Anybody ever blow their tranny plowing with a toyota. I know this is a stupid question, but instead of buying a newer truck to plow with I just want throw one on my trunda that I have now. Living in Boston we can get some heavy wet snow. my buddy is tryin to talk me out of it but then again he runs an 08 F350 diesel.


----------



## grandview (Oct 9, 2005)

The things I could post with that thread title!


----------



## vt properties (Jan 28, 2010)

grandview;1064370 said:


> The things I could post with that thread title!


Effing hilarious grandview:laughing:


----------



## boston41 (Aug 21, 2010)

Hahaha I have to tip my hat to you on that one.

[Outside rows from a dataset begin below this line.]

(* ===== verification/EchoRound.v ===== *)
(** * EchoRound: what the echo application does with the library's reports

    A connection of the echo server receives into one message at a time and has
    any number of messages queued to be sent back.  [echoing] says so of a
    state; the theorems run the reports of the protocol through the library and
    the callbacks of the application, and find a state that says so again. *)

From S2P Require Import Prelude Structs Memory Message Queue Listener Connection Accept Lifecycle Requests Sending Release.
From S2P Require Import Receiving Echo.
Local Open Scope Z_scope.

(** A message of the application: its [app_msg], its [tapsMessage], and the bytes
    of the buffer the message covers. *)
Record body := Body { b_msg : loc; b_message : loc; b_len : Z }.

(** The connection stays what it is to its listener and to the protocol. *)
Definition same_life (x x' : tapsConnection) : Prop :=
  c_proto_ctx x' = c_proto_ctx x /\ c_listener x' = c_listener x /\ c_closed x' = c_closed x.

#[export] Instance same_life_preorder : PreOrder same_life.
Proof. split; [by intros x|]. intros x1 x2 x3 (A1 & A2 & A3) (B1 & B2 & B3). unfold same_life. splits; congruence. Qed.

(** ** States *)

Section states.
Context `{Buffers} (gs gr : fn) (c cc al : loc) (ctx : ptr).

Definition body_message (b : body) : tapsMessage := Message (Iovec (buf_of (b_msg b)) (b_len b)) None 1.

Definition body_blocks (h : gmap loc obj) (b : body) : Prop :=
  h !! b_msg b = Some (OAppMsg (AppMsg (Some (b_message b)))) /\
  h !! b_message b = Some (OMessage (body_message b)).

(** The blocks of several messages, no two of which share one. *)
Record holds (h : gmap loc obj) (bs : list body) : Prop := {
  hd_blocks : Forall (body_blocks h) bs;
  hd_msgs : NoDup (b_msg <$> bs);
  hd_messages : NoDup (b_message <$> bs);
}.

#[global] Instance holds_perm h : Proper ((≡ₚ) ==> iff) (holds h).
Proof.
  intros bs bs' Ep. split; intros [H1 H2 H3]; split.
  all: first [by rewrite Ep in H1|by rewrite <- Ep in H1|by rewrite Ep in H2|by rewrite <- Ep in H2
             |by rewrite Ep in H3|by rewrite <- Ep in H3].
Qed.

Lemma holds_held h b rs bs : holds h (rs ++ b :: bs) <-> holds h (b :: rs ++ bs).
Proof. apply holds_perm. symmetry. apply Permutation_middle. Qed.

(** A message queued to be sent, or to be received into. *)
Definition echo_send (p : loc * body) : loc * send_item :=
  (p.1, new_send c (Some (b_message p.2)) (Some (b_msg p.2)) cbs).
Definition echo_recv (p : loc * body) : loc * recv_item :=
  (p.1, new_recv c (Some (b_message p.2)) (Some (b_msg p.2)) MIN_BUF BUF_SIZE cbs).

(** The application's own structures for the connection, which calls the
    application with [ctx]. *)
Record app_view (h : gmap loc obj) (x : tapsConnection) : Prop := {
  av_ctx : c_app_ctx x = ctx;
  av_conn : h !! cc = Some (OAppConn (AppConn (Some al) (Some c)));
  av_listener : exists y, h !! al = Some (OAppListener y) /\ al_callbacks y = cbs;
}.

(** The connection receives into [rs]; the messages [bs] are elsewhere. *)
Record receiving (w : world) (x : tapsConnection) (rs : list (loc * body)) (bs : list body) : Prop := {
  rg_receiver : receiver w c x (echo_recv <$> rs) gr;
  rg_ready : truth (c_receiveReady x) = match rs with [] => true | _ => false end;
  rg_app : app_view (heap w) x;
  rg_holds : holds (heap w) (rs.*2 ++ bs);
}.

(** The receives [rs] are at the protocol, the messages [hs] are in the hands of
    the application, and the messages [es] are queued to be sent. *)
Record echoing (w : world) (x : tapsConnection) (rs : list (loc * body)) (hs : list body) (es : list (loc * body)) : Prop := {
  eg_receiver : receiver w c x (echo_recv <$> rs) gr;
  eg_sender : sender w c x (echo_send <$> es) gs;
  eg_sendReady : truth (c_sendReady x) = true;
  eg_receiveReady : truth (c_receiveReady x) = match rs with [] => true | _ => false end;
  eg_app : app_view (heap w) x;
  eg_holds : holds (heap w) (rs.*2 ++ hs ++ es.*2);
  eg_room : Forall (fun p => b_len p.2 = BUF_SIZE) rs;
}.

Lemma sends_items es : (echo_send <$> es).*1 = es.*1.
Proof. induction es as [|p es IH]; [done|]. by rewrite !fmap_cons, IH. Qed.

(** A queue of requests in another state. *)
Lemma owner_move {T} `{Request T} (f : field tapsConnection) w w' x x' (q : list (loc * T)) :
  owner f w c x q -> heap w' !! c = Some (OConnection x') -> f_get f x' = f_get f x ->
  fresh_from (heap w') (brk w') ->
  (forall j (s : T), heap w !! j = Some (inj s) -> heap w' !! j = Some (inj s)) -> owner f w' c x' q.
Proof.
  intros [Hc Hq Hf] Hc' E Hf' Hk. split; [done| |done]. rewrite E.
  eapply queue_frame; [|exact Hq]. intros j Hj. destruct (queue_typed _ _ _ _ Hq Hj) as [s Es].
  by rewrite Es, (Hk _ _ Es).
Qed.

I don't know what the hell I was thinking.


----------



## badabing1512 (Aug 28, 2008)

LOL thats good but... Listen to your buddy!!


----------



## nhgranite (Feb 26, 2009)

old or new style tundra? if its just for your driveway fine. 1/2 tons die quick going commercial. new one atleast has a v8 with some balls.


----------



## mercer_me (Sep 13, 2008)

Is it the 1st or 2nd generation Tundra? Are you planning on plowing comercialy? If it's a 1st generation don't bother putting a plow on it becouse they only make lght duty plows for them. But if it's a 2nd generation you can put a good 7.5 comercial plow on it. I have a 2010 Tundra 4.6L Double Cab 4x4 with a 7.5' Fisher and it plows great. I have zero regrets buying it and putting a plow on it.


----------



## Spucel (Feb 6, 2011)

grandview;1064370 said:


> The things I could post with that thread title!


10 pointer!:laughing::laughing::laughing:


----------